Show each line of the entries below in which the word "channels" appears.

Content starts

(* ===== verification/KVRaft.v ===== *)
(** * The key/value service ([kvraft])

    [Module KVServer] models [kv.go], [common.go] and [server.go]: the state machine, the duplicate
    table, the reply channels, the [Command] handler as its sequence of critical sections, the
    applier and snapshots, on top of the Raft peer of [Raft.v].  [Module Clerk] models [client.go]. *)
From S2P Require Import Prelude Raft Rsm.

Module KVServer.

Definition OK : string := "OK".
Definition ErrNoKey : string := "ErrNoKey".
Definition ErrWrongLeader : string := "ErrWrongLeader".
Definition ErrTimeOut : string := "ErrTimeOut".
Definition OP_PUT : string := "Put".
Definition OP_APPEND : string := "Append".
Definition OP_GET : string := "Get".

Record CommandArgs := mkArgs {
  Key : string; Value : string; Op : string; ClientId : Z; CommandId : Z;
}.
Record CommandReply := mkReply { Err : string; RValue : string }.
Record OperationInfo := mkInfo { MaxAppliedCommandId : Z; LastReply : CommandReply }.

#[export] Instance CommandArgs_eq_dec : EqDecision CommandArgs.
Proof. solve_decision. Defined.
#[export] Instance CommandReply_eq_dec : EqDecision CommandReply.
Proof. solve_decision. Defined.
#[export] Instance OperationInfo_eq_dec : EqDecision OperationInfo.
Proof. solve_decision. Defined.
#[export] Instance CommandArgs_countable : Countable CommandArgs.
Proof.
  apply (inj_countable' (λ a, (Key a, Value a, Op a, ClientId a, CommandId a))
    (λ '(k, v, o, c, i), mkArgs k v o c i)). by intros [].
Defined.
#[export] Instance OperationInfo_countable : Countable OperationInfo.
Proof.
  apply (inj_countable' (λ o, (MaxAppliedCommandId o, Err (LastReply o), RValue (LastReply o)))
    (λ '(m, e, v), mkInfo m (mkReply e v))). by intros [? []].
Defined.

(** ** [MemoryKV] *)
Definition MemoryKV := gmap string string.

Definition newMemoryKV : MemoryKV := ∅.
Definition Get (mkv : MemoryKV) (key : string) : string * string :=
  match mkv !! key with
  | Some value => (value, OK)
  | None => (""%string, ErrNoKey)
  end.
Definition Put (mkv : MemoryKV) (key value : string) : string * MemoryKV := (OK, <[key := value]> mkv).
(** [mkv.KV[key] += value]: a missing key reads as the empty string. *)
Definition Append (mkv : MemoryKV) (key value : string) : string * MemoryKV :=
  (OK, <[key := (default ""%string (mkv !! key) +:+ value)%string]> mkv).

(** ** The server

    [notifyChans] maps a log index to a channel; [chans] is the store of the channels made so far,
    each with its one-slot buffer, so that a handler keeps its channel after the map forgets it. *)
Record KVServer := mkKV {
  rf : Raft CommandArgs;
  dead : Z;
  maxraftstate : Z;
  lastApplied : Z;
  stateMachine : MemoryKV;
  lastOperations : gmap Z OperationInfo;
  notifyChans : gmap Z nat;
  chans : list (option CommandReply);
}.

Definition set_rf r kv := mkKV r (dead kv) (maxraftstate kv) (lastApplied kv) (stateMachine kv)
  (lastOperations kv) (notifyChans kv) (chans kv).
Definition set_dead d kv := mkKV (rf kv) d (maxraftstate kv) (lastApplied kv) (stateMachine kv)
  (lastOperations kv) (notifyChans kv) (chans kv).
Definition set_lastApplied a kv := mkKV (rf kv) (dead kv) (maxraftstate kv) a (stateMachine kv)
  (lastOperations kv) (notifyChans kv) (chans kv).
Definition set_stateMachine m kv := mkKV (rf kv) (dead kv) (maxraftstate kv) (lastApplied kv) m
  (lastOperations kv) (notifyChans kv) (chans kv).
Definition set_lastOperations o kv := mkKV (rf kv) (dead kv) (maxraftstate kv) (lastApplied kv)
  (stateMachine kv) o (notifyChans kv) (chans kv).
Definition set_notify n c kv := mkKV (rf kv) (dead kv) (maxraftstate kv) (lastApplied kv)
  (stateMachine kv) (lastOperations kv) n c.

Section server.
Context `{Codec (hard_state CommandArgs)} `{Codec (MemoryKV * gmap Z OperationInfo)}.
(** What a failed [Decode] leaves in the variables it was to fill. *)
Context (failed_decode : list byte → MemoryKV * gmap Z OperationInfo).
Abbreviation KM := (M KVServer (Effect CommandArgs)).

(** A call into the Raft peer. *)
Definition raft_call {A} (m : M (Raft CommandArgs) (Effect CommandArgs) A) : KM A := λ kv,
  match m (rf kv) with
  | Some (a, r, w) => Some (a, set_rf r kv, w)
  | None => None
  end.

Definition isDuplicatedRequest (clientId commandId : Z) (kv : KVServer) : bool :=
  match lastOperations kv !! clientId with
  | Some info => commandId <=? MaxAppliedCommandId info
  | None => false
  end.

Definition getNotifyChan (index : Z) : KM nat :=
  kv ← get;
  match notifyChans kv !! index with
  | Some ch => mret ch
  | None =>
      modify (λ kv, set_notify (<[index := length (chans kv)]> (notifyChans kv)) (chans kv ++ [None]) kv) ;;
      mret (length (chans kv))
  end.

Definition removeOutdatedNotifyChan (index : Z) : KM unit :=
  modify (λ kv, set_notify (delete index (notifyChans kv)) (chans kv) kv).

(** [ch <- reply]: [None] when the buffer is full, where the goroutine blocks holding the lock. *)
Definition chan_send (ch : nat) (reply : CommandReply) : KM unit :=
  kv ← get;
  match chans kv !! ch with
  | Some None => modify (λ kv, set_notify (notifyChans kv) (<[ch := Some reply]> (chans kv)) kv)
  | _ => panic
  end.

Definition applyToStateMachine (command : CommandArgs) : KM CommandReply :=
  kv ← get;
  if bool_decide (Op command = OP_PUT) then
    let '(err, m) := Put (stateMachine kv) (Key command) (Value command) in
    modify (set_stateMachine m) ;; mret (mkReply err "")
  else if bool_decide (Op command = OP_APPEND) then
    let '(err, m) := Append (stateMachine kv) (Key command) (Value command) in
    modify (set_stateMachine m) ;; mret (mkReply err "")
  else if bool_decide (Op command = OP_GET) then
    let '(value, err) := Get (stateMachine kv) (Key command) in mret (mkReply err value)
  else mret (mkReply "" "").

Definition needSnapshot : KM bool :=
  kv ← get;
  if maxraftstate kv =? -1 then mret false
  else size ← raft_call GetRaftStateSize; mret (maxraftstate kv <=? size).

Definition taskSnapshot (idx : Z) : KM unit :=
  kv ← get;
  raft_call (Snapshot idx (gob_encode (stateMachine kv, lastOperations kv))).

Definition restoreSnapshot (snap : list byte) : KM unit :=
  match snap with
  | [] => mret tt
  | _ =>
      let '(m, ops) := default (failed_decode snap) (gob_decode snap) in
      modify (λ kv, set_lastOperations ops (set_stateMachine m kv))
  end.

(** The [Command] handler: the check for a duplicate under the lock, ... *)
Definition commandCheck (args : CommandArgs) : KM (option CommandReply) :=
  kv ← get;
  if negb (bool_decide (Op args = OP_GET)) && isDuplicatedRequest (ClientId args) (CommandId args) kv
  then mret (LastReply <$> lastOperations kv !! ClientId args)
  else mret None.

(** ... the entry handed to Raft ([inl] is the reply to a client of a peer that is not leader), ... *)
Definition commandStart (args : CommandArgs) : KM (CommandReply + Z) :=
  '(index, _, isLeader) ← raft_call (Start (Some args));
  if negb isLeader then mret (inl (mkReply ErrWrongLeader "")) else mret (inr index).

(** ... then [getNotifyChan] under the lock, and the receive: [None] while the buffer is empty. *)
Definition commandReceive (ch : nat) : KM (option CommandReply) :=
  kv ← get;
  match chans kv !! ch with
  | Some (Some reply) =>
      modify (λ kv, set_notify (notifyChans kv) (<[ch := None]> (chans kv)) kv) ;; mret (Some reply)
  | _ => mret None
  end.
Definition commandTimeOut : CommandReply := mkReply ErrTimeOut "".

(** One message of [applier]. *)
Definition applyMsg (msg : ApplyMsg CommandArgs) : KM unit :=
  if CommandValid msg then
    kv ← get;
    if CommandIndex msg <=? lastApplied kv then mret tt else
    modify (set_lastApplied (CommandIndex msg)) ;;
    command ← lift (ACommand msg);
    kv ← get;
    reply ←
      (if negb (bool_decide (Op command = OP_GET))
          && isDuplicatedRequest (ClientId command) (CommandId command) kv
       then lift (LastReply <$> lastOperations kv !! ClientId command)
       else
         reply ← applyToStateMachine command;
         when (negb (bool_decide (Op command = OP_GET)))
           (modify (λ kv, set_lastOperations
              (<[ClientId command := mkInfo (CommandId command) reply]> (lastOperations kv)) kv)) ;;
         mret reply);
    '(currentTerm, isLeader) ← raft_call GetState;
    when (isLeader && (CommandTerm msg =? currentTerm))
      (ch ← getNotifyChan (CommandIndex msg); chan_send ch reply) ;;
    need ← needSnapshot;
    when need (taskSnapshot (CommandIndex msg))
  else if SnapshotValid msg then
    ok ← raft_call (CondInstallSnapshot (SnapshotTerm msg) (SnapshotIndex msg) (Snap msg));
    when ok (restoreSnapshot (Snap msg) ;; modify (set_lastApplied (SnapshotIndex msg)))
  else panic.

Definition Kill : KM unit := modify (set_dead 1) ;; raft_call Raft.Kill.
Definition killed : KM bool := gets (λ kv, dead kv =? 1).

Definition StartKVServer (n self : Z) (p : Persister) (maxraftstate : Z) : option KVServer :=
  r ← Make n self p;
  run_state (restoreSnapshot (ReadSnapshot p)) (mkKV r 0 maxraftstate 0 newMemoryKV ∅ ∅ []).
End server.
End KVServer.

(** ** The client *)
Module Clerk.
Import KVServer.

Record Clerk := mkClerk { servers : Z; leaderId : Z; clientId : Z; commandId : Z }.

(** [MakeClerk] with the number [nrand()] gave. *)
Definition MakeClerk (n rand : Z) : Clerk := mkClerk n 0 rand 0.

Definition set_leaderId l ck := mkClerk (servers ck) l (clientId ck) (commandId ck).

(** Whether the loop tries again after what [Call] returned ([None]: no reply). *)
Definition retries (rpc : option CommandReply) : bool :=
  match rpc with
  | None => true
  | Some reply => bool_decide (Err reply = ErrWrongLeader) || bool_decide (Err reply = ErrTimeOut)
  end.

(** The loop of [Command], driven by what the successive calls return; it yields the value, the
    clerk and the calls made (server and arguments), and [None] while no call was decisive. *)
Fixpoint commandLoop (ck : Clerk) (args : CommandArgs) (rpcs : list (option CommandReply))
    : option (string * Clerk * list (Z * CommandArgs)) :=
  match rpcs with
  | [] => None
  | rpc :: rpcs =>
      if retries rpc then
        '(v, ck', sent) ← commandLoop (set_leaderId ((leaderId ck + 1) mod servers ck) ck) args rpcs;
        Some (v, ck', (leaderId ck, args) :: sent)
      else
        reply ← rpc;
        Some (RValue reply, mkClerk (servers ck) (leaderId ck) (clientId ck) (commandId ck + 1),
              [(leaderId ck, args)])
  end.

Definition Command (ck : Clerk) (key value op : string) (rpcs : list (option CommandReply)) :=
  commandLoop ck (mkArgs key value op (clientId ck) (commandId ck)) rpcs.
Definition Get (ck : Clerk) (key : string) := Command ck key "" OP_GET.
Definition Put (ck : Clerk) (key value : string) := Command ck key value OP_PUT.
Definition Append (ck : Clerk) (key value : string) := Command ck key value OP_APPEND.
End Clerk.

Content ends

RESULT OF THE EXERCISE ▸
    table, the reply channels, the [Command] handler as its sequence of critical sections, the
    [notifyChans] maps a log index to a channel; [chans] is the store of the channels made so far,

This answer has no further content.